(** * Request-scoped service injection: registry, instance cache, resolver

    A shallow embedding of [src/lib/service-provider.ts],
    [src/lib/with-service-provider.ts] and [src/lib/with-services.ts].

    JavaScript objects that are shared by reference (the [Map] holding a
    request's service instances, the [ServiceProvider] holding the
    factories) live in a store and are addressed by location, so that a
    closure that captured one of them sees later mutations, as in the
    source.  *)

From Stdlib Require Import Ascii String.
From stdpp Require Import base option list gmap strings.

Definition loc := nat.

(** ** Strings used by the source *)

Definition colon : string := String ":"%char EmptyString.
Definition space : string := String " "%char EmptyString.
Definition dquote : string := String "034"%char EmptyString.

(** [s] occurs inside [t]. *)
Definition occurs_in (s t : string) : Prop :=
  ∃ before after, t = before +:+ s +:+ after.

(** ** Completions: a call returns normally or throws [new Error(message)] *)

Inductive Completion (A : Type) : Type :=
  | Normal (a : A)
  | Throw (message : string).
Arguments Normal {A} a.
Arguments Throw {A} message.

Definition throws {A} (c : Completion A) : Prop :=
  match c with Throw _ => True | Normal _ => False end.

(** ** Identifier model *)

(** [route.pattern.source] *)
Record RoutePattern := { source : string }.

(** The two fields of a router [Route] that the library reads. *)
Record Route := { method : string; pattern : RoutePattern }.

(** [CatalogEntry]: a service definition with its name attached. *)
Record CatalogEntry := { __name : string }.

(** The first argument of [provide] and [resolveService] is a route or a
    catalog entry; [isCatalogEntry] tells them apart, and the route
    overloads carry the service name as a further argument. *)
Inductive ServiceIdentifier :=
  | CatalogId (entry : CatalogEntry)
  | RouteId (route : Route) (serviceName : string).

(** [`${route.method}:${route.pattern.source}:${serviceName}`] *)
Definition routeKey (route : Route) (serviceName : string) : string :=
  method route +:+ colon +:+ source (pattern route) +:+ colon +:+ serviceName.

(** [{ method: 'ANY', pattern: { source: '' } }], the route the catalog
    path of the resolver hands to [getFactory]. *)
Definition anyRoute : Route :=
  {| method := "ANY"; pattern := {| source := EmptyString |} |}.

(** The key under which [provide] stores a factory. *)
Definition registryKey (target : ServiceIdentifier) : string :=
  match target with
  | CatalogId entry => __name entry
  | RouteId route serviceName => routeKey route serviceName
  end.

(** The key under which the resolver caches an instance. *)
Definition cacheKey (target : ServiceIdentifier) : string :=
  match target with
  | CatalogId entry => __name entry
  | RouteId route serviceName => routeKey route serviceName
  end.

(** ** Property names *)

(** The value of a decimal digit. *)
Definition digitValue (c : ascii) : option N :=
  let n := N_of_ascii c in
  if decide (48 ≤ n ∧ n ≤ 57)%N then Some (n - 48)%N else None.

(** The number that a string of decimal digits writes, after [sofar]. *)
Fixpoint digitsValue (s : string) (sofar : N) : option N :=
  match s with
  | EmptyString => Some sofar
  | String c rest =>
      match digitValue c with
      | Some d => digitsValue rest (10 * sofar + d)%N
      | None => None
      end
  end.

(** The array index that a property name is, if it is one: a number
    below [2^32 - 1] written in decimal without a leading zero. *)
Definition arrayIndex (name : string) : option N :=
  match name with
  | EmptyString => None
  | String c rest =>
      if decide (c = "0"%char ∧ rest ≠ EmptyString) then None
      else match digitsValue name 0 with
           | Some n => if decide (n < 4294967295)%N then Some n else None
           | None => None
           end
  end.

(** In the order of the own properties of an object, a new property
    called [name] comes before an existing one called [name']: array
    indices come first, in ascending order, and every other name comes
    after the names that are there. *)
Definition precedes (name name' : string) : bool :=
  match arrayIndex name, arrayIndex name' with
  | Some i, Some j => bool_decide (i < j)%N
  | Some _, None => true
  | None, _ => false
  end.

(** ** Catalog objects *)

Section Catalog.
Context {V : Type}.

(** A value held in a field of a definition object. *)
Inductive JsField :=
  | JsString (s : string)
  | JsOther (v : V).

(** Own enumerable fields of a plain object. *)
Definition JsObject := gmap string JsField.

(** [serviceOf<T>()] returns [{}]. *)
Definition serviceOf : JsObject := ∅.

> **What the task asks**: Exactly as they stand, write out all of the entries.

> **Exercise solution**:
(** * Request-scoped service injection: registry, instance cache, resolver

    A shallow embedding of [src/lib/service-provider.ts],
    [src/lib/with-service-provider.ts] and [src/lib/with-services.ts].

    JavaScript objects that are shared by reference (the [Map] holding a
    request's service instances, the [ServiceProvider] holding the
    factories) live in a store and are addressed by location, so that a
    closure that captured one of them sees later mutations, as in the
    source.  *)

From Stdlib Require Import Ascii String.
From stdpp Require Import base option list gmap strings.

Definition loc := nat.

(** ** Strings used by the source *)

Definition colon : string := String ":"%char EmptyString.
Definition space : string := String " "%char EmptyString.
Definition dquote : string := String "034"%char EmptyString.

(** [s] occurs inside [t]. *)
Definition occurs_in (s t : string) : Prop :=
  ∃ before after, t = before +:+ s +:+ after.

(** ** Completions: a call returns normally or throws [new Error(message)] *)

Inductive Completion (A : Type) : Type :=
  | Normal (a : A)
  | Throw (message : string).
Arguments Normal {A} a.
Arguments Throw {A} message.

Definition throws {A} (c : Completion A) : Prop :=
  match c with Throw _ => True | Normal _ => False end.

(** ** Identifier model *)

(** [route.pattern.source] *)
Record RoutePattern := { source : string }.

(** The two fields of a router [Route] that the library reads. *)
Record Route := { method : string; pattern : RoutePattern }.

(** [CatalogEntry]: a service definition with its name attached. *)
Record CatalogEntry := { __name : string }.

(** The first argument of [provide] and [resolveService] is a route or a
    catalog entry; [isCatalogEntry] tells them apart, and the route
    overloads carry the service name as a further argument. *)
Inductive ServiceIdentifier :=
  | CatalogId (entry : CatalogEntry)
  | RouteId (route : Route) (serviceName : string).

(** [`${route.method}:${route.pattern.source}:${serviceName}`] *)
Definition routeKey (route : Route) (serviceName : string) : string :=
  method route +:+ colon +:+ source (pattern route) +:+ colon +:+ serviceName.

(** [{ method: 'ANY', pattern: { source: '' } }], the route the catalog
    path of the resolver hands to [getFactory]. *)
Definition anyRoute : Route :=
  {| method := "ANY"; pattern := {| source := EmptyString |} |}.

(** The key under which [provide] stores a factory. *)
Definition registryKey (target : ServiceIdentifier) : string :=
  match target with
  | CatalogId entry => __name entry
  | RouteId route serviceName => routeKey route serviceName
  end.

(** The key under which the resolver caches an instance. *)
Definition cacheKey (target : ServiceIdentifier) : string :=
  match target with
  | CatalogId entry => __name entry
  | RouteId route serviceName => routeKey route serviceName
  end.

(** ** Property names *)

(** The value of a decimal digit. *)
Definition digitValue (c : ascii) : option N :=
  let n := N_of_ascii c in
  if decide (48 ≤ n ∧ n ≤ 57)%N then Some (n - 48)%N else None.

(** The number that a string of decimal digits writes, after [sofar]. *)
Fixpoint digitsValue (s : string) (sofar : N) : option N :=
  match s with
  | EmptyString => Some sofar
  | String c rest =>
      match digitValue c with
      | Some d => digitsValue rest (10 * sofar + d)%N
      | None => None
      end
  end.

(** The array index that a property name is, if it is one: a number
    below [2^32 - 1] written in decimal without a leading zero. *)
Definition arrayIndex (name : string) : option N :=
  match name with
  | EmptyString => None
  | String c rest =>
      if decide (c = "0"%char ∧ rest ≠ EmptyString) then None
      else match digitsValue name 0 with
           | Some n => if decide (n < 4294967295)%N then Some n else None
           | None => None
           end
  end.

(** In the order of the own properties of an object, a new property
    called [name] comes before an existing one called [name']: array
    indices come first, in ascending order, and every other name comes
    after the names that are there. *)
Definition precedes (name name' : string) : bool :=
  match arrayIndex name, arrayIndex name' with
  | Some i, Some j => bool_decide (i < j)%N
  | Some _, None => true
  | None, _ => false
  end.

(** ** Catalog objects *)

Section Catalog.
Context {V : Type}.

(** A value held in a field of a definition object. *)
Inductive JsField :=
  | JsString (s : string)
  | JsOther (v : V).

(** Own enumerable fields of a plain object. *)
Definition JsObject := gmap string JsField.

(** [serviceOf<T>()] returns [{}]. *)
Definition serviceOf : JsObject := ∅.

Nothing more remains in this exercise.